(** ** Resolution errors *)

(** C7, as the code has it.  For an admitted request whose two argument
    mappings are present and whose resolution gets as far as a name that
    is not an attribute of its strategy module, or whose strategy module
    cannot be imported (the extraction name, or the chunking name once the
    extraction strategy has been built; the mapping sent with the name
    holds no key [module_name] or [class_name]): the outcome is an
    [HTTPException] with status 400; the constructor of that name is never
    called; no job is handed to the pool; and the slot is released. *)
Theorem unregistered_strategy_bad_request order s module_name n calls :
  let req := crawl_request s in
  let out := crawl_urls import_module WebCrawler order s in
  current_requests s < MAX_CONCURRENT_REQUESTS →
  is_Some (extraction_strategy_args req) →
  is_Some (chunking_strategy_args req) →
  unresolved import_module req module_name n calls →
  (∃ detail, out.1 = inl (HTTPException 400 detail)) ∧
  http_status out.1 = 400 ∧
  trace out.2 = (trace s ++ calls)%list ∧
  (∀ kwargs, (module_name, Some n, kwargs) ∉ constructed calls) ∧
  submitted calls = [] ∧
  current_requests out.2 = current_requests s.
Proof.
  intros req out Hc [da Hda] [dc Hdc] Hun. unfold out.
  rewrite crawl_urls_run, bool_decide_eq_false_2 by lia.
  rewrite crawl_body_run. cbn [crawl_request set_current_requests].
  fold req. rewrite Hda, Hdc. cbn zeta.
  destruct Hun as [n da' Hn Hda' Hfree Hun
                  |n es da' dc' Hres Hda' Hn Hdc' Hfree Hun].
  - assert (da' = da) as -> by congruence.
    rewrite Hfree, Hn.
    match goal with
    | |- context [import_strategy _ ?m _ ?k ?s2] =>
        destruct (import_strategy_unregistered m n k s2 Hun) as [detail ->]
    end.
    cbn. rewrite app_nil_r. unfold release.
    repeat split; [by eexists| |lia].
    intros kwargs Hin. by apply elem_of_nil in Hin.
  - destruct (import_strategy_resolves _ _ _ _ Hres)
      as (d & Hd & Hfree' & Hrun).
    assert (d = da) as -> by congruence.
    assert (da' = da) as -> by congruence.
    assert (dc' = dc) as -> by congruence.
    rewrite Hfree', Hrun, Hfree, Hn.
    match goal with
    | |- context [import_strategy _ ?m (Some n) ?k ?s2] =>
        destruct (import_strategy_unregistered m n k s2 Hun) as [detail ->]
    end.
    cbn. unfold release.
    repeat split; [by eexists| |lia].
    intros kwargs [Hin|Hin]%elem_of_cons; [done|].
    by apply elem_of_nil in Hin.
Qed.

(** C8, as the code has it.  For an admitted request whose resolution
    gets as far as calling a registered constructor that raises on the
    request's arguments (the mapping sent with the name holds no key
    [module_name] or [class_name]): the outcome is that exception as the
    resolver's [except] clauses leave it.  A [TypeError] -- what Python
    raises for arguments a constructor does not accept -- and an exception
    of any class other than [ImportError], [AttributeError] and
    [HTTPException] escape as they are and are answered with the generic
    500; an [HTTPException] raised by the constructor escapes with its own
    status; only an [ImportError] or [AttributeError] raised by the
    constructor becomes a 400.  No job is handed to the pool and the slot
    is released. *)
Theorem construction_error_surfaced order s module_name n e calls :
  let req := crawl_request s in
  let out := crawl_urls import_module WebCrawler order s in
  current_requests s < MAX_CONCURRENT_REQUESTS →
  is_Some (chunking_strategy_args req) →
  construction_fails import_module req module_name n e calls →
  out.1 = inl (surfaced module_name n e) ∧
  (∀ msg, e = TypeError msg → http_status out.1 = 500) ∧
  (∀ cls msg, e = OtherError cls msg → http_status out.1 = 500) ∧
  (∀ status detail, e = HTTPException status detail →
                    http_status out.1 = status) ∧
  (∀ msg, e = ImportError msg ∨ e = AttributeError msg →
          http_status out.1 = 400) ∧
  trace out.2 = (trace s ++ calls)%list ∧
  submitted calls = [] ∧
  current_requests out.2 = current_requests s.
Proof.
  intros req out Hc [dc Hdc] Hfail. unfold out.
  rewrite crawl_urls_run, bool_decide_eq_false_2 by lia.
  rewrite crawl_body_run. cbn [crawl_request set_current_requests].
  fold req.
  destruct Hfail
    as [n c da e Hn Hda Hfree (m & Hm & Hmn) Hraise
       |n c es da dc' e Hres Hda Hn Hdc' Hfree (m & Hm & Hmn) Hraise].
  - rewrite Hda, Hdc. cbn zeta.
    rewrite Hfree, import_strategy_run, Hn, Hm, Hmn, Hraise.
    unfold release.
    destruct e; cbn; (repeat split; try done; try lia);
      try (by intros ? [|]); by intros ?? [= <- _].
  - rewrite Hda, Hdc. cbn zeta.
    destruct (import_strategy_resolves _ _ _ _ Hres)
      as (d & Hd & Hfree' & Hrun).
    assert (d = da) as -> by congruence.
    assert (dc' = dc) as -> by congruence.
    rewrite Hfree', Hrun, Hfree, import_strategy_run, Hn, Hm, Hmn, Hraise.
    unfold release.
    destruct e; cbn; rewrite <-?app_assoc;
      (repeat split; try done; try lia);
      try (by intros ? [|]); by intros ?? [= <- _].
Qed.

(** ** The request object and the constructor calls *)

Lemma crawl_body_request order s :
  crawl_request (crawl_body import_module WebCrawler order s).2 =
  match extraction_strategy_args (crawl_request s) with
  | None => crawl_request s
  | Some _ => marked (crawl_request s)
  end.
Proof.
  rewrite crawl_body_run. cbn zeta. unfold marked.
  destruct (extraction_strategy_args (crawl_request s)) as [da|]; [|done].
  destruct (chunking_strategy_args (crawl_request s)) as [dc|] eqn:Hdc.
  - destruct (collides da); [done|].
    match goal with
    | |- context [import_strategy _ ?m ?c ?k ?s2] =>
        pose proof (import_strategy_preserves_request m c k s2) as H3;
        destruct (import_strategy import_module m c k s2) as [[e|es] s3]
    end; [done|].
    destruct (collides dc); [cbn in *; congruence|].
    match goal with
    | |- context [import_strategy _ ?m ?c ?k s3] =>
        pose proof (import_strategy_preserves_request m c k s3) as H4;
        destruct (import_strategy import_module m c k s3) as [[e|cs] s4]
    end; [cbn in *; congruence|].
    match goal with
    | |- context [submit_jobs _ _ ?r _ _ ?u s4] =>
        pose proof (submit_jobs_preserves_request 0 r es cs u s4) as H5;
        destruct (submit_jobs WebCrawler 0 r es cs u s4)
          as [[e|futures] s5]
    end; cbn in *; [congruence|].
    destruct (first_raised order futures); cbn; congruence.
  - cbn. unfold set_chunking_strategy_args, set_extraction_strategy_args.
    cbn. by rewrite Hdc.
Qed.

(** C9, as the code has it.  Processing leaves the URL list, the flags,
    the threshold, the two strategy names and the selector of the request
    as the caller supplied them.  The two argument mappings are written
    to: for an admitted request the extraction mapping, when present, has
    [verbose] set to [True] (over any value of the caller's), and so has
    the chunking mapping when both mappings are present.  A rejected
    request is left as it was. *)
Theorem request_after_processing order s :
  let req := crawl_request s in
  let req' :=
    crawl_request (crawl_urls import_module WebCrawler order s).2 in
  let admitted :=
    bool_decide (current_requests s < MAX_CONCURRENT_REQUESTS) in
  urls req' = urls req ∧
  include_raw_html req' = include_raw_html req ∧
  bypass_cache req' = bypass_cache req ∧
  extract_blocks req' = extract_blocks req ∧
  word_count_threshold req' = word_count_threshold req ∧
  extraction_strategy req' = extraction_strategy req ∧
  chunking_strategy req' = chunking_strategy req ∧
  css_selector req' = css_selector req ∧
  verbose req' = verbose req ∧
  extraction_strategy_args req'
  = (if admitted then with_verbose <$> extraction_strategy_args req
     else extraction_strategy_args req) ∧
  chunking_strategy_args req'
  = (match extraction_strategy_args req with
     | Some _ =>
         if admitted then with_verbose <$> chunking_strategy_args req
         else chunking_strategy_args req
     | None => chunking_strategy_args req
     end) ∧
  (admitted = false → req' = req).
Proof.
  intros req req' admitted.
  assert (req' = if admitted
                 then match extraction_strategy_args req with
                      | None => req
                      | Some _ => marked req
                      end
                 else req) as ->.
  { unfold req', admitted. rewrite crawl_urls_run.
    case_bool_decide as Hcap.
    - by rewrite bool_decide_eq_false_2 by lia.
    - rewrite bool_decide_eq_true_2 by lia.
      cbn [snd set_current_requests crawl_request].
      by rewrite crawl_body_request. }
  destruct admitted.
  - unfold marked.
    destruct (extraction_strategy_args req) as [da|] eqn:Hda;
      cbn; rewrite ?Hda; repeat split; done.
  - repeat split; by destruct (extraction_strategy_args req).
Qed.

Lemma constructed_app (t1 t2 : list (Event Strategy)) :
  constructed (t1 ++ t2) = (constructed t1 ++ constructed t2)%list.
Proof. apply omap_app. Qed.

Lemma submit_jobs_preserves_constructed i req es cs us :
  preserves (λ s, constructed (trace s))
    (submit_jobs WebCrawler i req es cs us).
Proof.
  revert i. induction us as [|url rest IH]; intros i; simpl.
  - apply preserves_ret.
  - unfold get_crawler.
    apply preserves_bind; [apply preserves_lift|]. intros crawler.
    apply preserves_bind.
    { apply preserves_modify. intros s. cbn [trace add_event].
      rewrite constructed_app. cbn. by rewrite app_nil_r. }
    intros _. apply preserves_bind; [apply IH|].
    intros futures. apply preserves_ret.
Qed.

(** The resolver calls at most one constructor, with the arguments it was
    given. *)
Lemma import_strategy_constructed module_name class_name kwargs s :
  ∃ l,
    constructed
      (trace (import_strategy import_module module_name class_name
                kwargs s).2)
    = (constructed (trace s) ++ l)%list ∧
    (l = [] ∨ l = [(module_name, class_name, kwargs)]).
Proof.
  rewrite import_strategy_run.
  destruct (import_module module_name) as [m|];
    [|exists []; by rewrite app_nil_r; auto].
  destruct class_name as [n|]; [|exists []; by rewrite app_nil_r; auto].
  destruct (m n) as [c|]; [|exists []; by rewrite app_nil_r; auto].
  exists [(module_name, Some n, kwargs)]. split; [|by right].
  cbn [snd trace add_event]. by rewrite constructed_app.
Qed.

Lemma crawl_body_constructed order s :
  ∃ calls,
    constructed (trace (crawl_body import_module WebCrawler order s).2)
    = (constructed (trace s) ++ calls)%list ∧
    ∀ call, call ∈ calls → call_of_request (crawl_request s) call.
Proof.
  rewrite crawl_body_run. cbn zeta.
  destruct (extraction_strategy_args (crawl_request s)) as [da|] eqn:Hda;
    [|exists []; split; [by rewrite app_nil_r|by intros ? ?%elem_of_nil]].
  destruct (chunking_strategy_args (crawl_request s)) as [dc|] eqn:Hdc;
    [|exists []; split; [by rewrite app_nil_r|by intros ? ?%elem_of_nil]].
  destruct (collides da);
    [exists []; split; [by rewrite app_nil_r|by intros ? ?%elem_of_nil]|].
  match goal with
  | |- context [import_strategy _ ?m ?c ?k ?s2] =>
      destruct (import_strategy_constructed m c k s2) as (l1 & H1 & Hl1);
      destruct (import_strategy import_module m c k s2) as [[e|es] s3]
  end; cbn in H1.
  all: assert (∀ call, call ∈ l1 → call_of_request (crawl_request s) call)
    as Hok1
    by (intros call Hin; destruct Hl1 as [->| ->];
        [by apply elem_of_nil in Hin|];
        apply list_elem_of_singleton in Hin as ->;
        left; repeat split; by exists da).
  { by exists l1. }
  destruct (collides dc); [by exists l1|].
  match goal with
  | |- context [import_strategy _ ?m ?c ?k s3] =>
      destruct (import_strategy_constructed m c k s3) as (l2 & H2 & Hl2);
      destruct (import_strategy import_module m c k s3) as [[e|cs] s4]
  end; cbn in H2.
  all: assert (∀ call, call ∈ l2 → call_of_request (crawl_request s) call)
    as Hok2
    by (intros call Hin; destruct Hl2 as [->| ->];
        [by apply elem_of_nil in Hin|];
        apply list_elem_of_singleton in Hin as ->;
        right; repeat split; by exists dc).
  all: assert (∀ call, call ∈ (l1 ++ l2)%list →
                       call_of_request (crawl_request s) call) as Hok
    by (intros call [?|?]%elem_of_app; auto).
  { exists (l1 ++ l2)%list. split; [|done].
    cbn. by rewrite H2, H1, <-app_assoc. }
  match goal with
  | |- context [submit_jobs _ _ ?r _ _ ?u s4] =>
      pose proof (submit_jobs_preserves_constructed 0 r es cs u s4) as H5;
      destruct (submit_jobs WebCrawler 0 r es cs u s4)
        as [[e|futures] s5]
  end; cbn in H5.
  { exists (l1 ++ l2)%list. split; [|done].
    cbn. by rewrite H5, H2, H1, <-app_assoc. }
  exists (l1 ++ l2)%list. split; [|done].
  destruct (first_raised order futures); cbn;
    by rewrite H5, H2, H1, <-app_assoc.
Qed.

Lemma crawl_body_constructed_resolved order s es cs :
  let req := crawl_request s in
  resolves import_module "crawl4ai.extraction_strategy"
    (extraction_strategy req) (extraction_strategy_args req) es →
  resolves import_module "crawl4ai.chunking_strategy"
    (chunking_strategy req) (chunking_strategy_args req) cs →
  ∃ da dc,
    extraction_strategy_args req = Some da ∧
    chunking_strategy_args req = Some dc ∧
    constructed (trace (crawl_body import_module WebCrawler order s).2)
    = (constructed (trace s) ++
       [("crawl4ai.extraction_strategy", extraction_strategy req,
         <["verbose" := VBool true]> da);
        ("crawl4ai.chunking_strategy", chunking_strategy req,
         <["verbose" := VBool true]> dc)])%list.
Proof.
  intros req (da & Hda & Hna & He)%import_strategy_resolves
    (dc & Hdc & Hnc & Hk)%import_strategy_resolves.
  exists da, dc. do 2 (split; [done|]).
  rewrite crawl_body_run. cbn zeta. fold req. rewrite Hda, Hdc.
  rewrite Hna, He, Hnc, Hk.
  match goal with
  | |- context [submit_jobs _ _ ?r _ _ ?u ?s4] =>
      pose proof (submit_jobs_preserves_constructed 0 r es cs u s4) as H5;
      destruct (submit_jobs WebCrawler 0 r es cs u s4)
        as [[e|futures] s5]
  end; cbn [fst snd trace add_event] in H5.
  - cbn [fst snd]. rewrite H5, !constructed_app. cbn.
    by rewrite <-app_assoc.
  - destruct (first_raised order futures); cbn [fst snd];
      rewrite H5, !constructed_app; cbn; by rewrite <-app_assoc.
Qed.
___
§ Task instructions:
Line by line, count how many lines of the entries contain the word "None", and give only that number.

§ Answer to this problem:
3